A well-known weakness in Border Gateway Protocol routing was exploited this week, as Amazon Web Services' DNS traffic...
was hijacked for two hours, enabling the attacker to steal about $150,000 in cryptocurrency from users of a cryptocurrency wallet.
The attack, which rerouted traffic for five Class C networks registered to Amazon Web Services from 11 a.m. until 1 p.m. (UTC), could have affected as many as 1,280 IP addresses. During the incident, some traffic to the cryptocurrency website MyEtherWallet was redirected to a server in Russia, where the cryptocurrency was stolen from unwitting customers, according to Kevin Beaumont, a U.K.-based security researcher.
The attack used the weakness in Border Gateway Protocol routing security to advertise the spoofed network routes from an exploited BGP server. "The attackers used BGP -- a key protocol used for routing internet traffic around the world -- to reroute traffic to Amazon's Route 53 service, the largest commercial cloud provider who count[s] major websites such as Twitter.com as customers," Beaumont wrote in a blog post. "They re-routed DNS [domain name system] traffic using a man in the middle attack using a server" hosted on customer equipment in a Chicago facility provided by colocation provider Equinix.
The spoofed routes were apparently inserted into the BGP infrastructure by a server at the Columbus, Ohio-based internet service provider eNET Inc., which participates as autonomous system (AS) 10297. In this case, it appears that eNET BGP servers had received advertisements of the spoofed routes and forwarded them to other BGP servers. The BGP routing security flaw was exploited to redirect network traffic to the phishing site, without the need to successfully attack the MyEtherWallet server or the AWS Route 53 DNS servers.
ENET was unavailable for comment on the incident.
In a statement to media outlets, Amazon officials said the incident did not involve any hack or compromise of systems at either AWS or Amazon Route 53; rather, it was the result of a malicious actor announcing BGP routes for Route 53 addresses that were then improperly used to direct traffic intended for one customer's domain to a malicious version of the domain.

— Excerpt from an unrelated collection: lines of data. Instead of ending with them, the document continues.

(** * ggwave, examples/arduino-rx-web: device negotiation and the TX/RX tick

    A shallow embedding of [GGWave_init], [GGWave_mainLoop] and
    [GGWave_deinit] of [examples/arduino-rx-web/arduino-rx-web.cpp], of the
    functions the file exports to the page, and of [main] with its two
    closures.

    The program keeps its state in file-level globals and in two
    function-local statics; it talks to the SDL audio subsystem and to the
    [GGWave] modem engine.  The embedding threads one [World] record through
    a state-and-failure monad:
    - the globals and the statics are fields of [World];
    - the SDL audio subsystem is a finite map from device ids to devices
      (pause flag and byte queue), changed only through [sdl_step];
    - the engine is an interface ([ModemEngine]) the development is
      parametric in;
    - every SDL audio call and every engine call is appended to a trace,
      every console line to a console log;
    - a run that would dereference the null engine pointer or write past the
      end of the static receive buffer has no result ([None]). *)

From Stdlib Require Import ZArith QArith List Ascii String Bool Lia.
From stdpp Require Import base option list gmap strings.
Import ListNotations.

#[local] Open Scope Z_scope.

(** ** Machine integers *)

(** [(int) u] for a [Uint32] value [u], two's complement. *)
Definition to_int (u : Z) : Z :=
  let r := u mod 2 ^ 32 in if r <? 2 ^ 31 then r else r - 2 ^ 32.

(** [(Uint32) i] for an [int] value [i]. *)
Definition to_u32 (i : Z) : Z := i mod 2 ^ 32.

MyEtherWallet officials also responded to the incident on Reddit, stating they became aware of the hijack of two DNS registration servers at 12 p.m. UTC, which redirected their users to a phishing site. "This redirecting of DNS servers is a decade-old hacking technique that aims to undermine the internet's routing system. It can happen to any organization, including large banks. This is not due to a lack of security on the @myetherwallet platform. It is due to hackers finding vulnerabilities in public facing DNS servers."
Minding MANRS for better BGP routing security
The incident occurred just a day after the Internet Society announced its Mutually Agreed Norms for Routing Security (MANRS) initiative for internet exchange points, an effort to improve BGP routing security by specifying best practices to eliminate BGP route hijacking, route leaks and forwarding of traffic with spoofed IP addresses.
MANRS "calls for four simple, but concrete actions all network operators should take to reduce the most common routing threats," Aftab Siddiqui, Internet Society technical engagement manager, told SearchSecurity. "The first is filtering, which prevents the propagation of incorrect routing information. If all the operators along the path had implemented the MANRS actions -- especially filtering -- this Ethereum BGP hijack would not have propagated across the internet like it did. For example, eNET also peers with Level3 (AS3356) and NTT (AS2914), but those operators didn't forward the wrong information, because they are MANRS-compliant."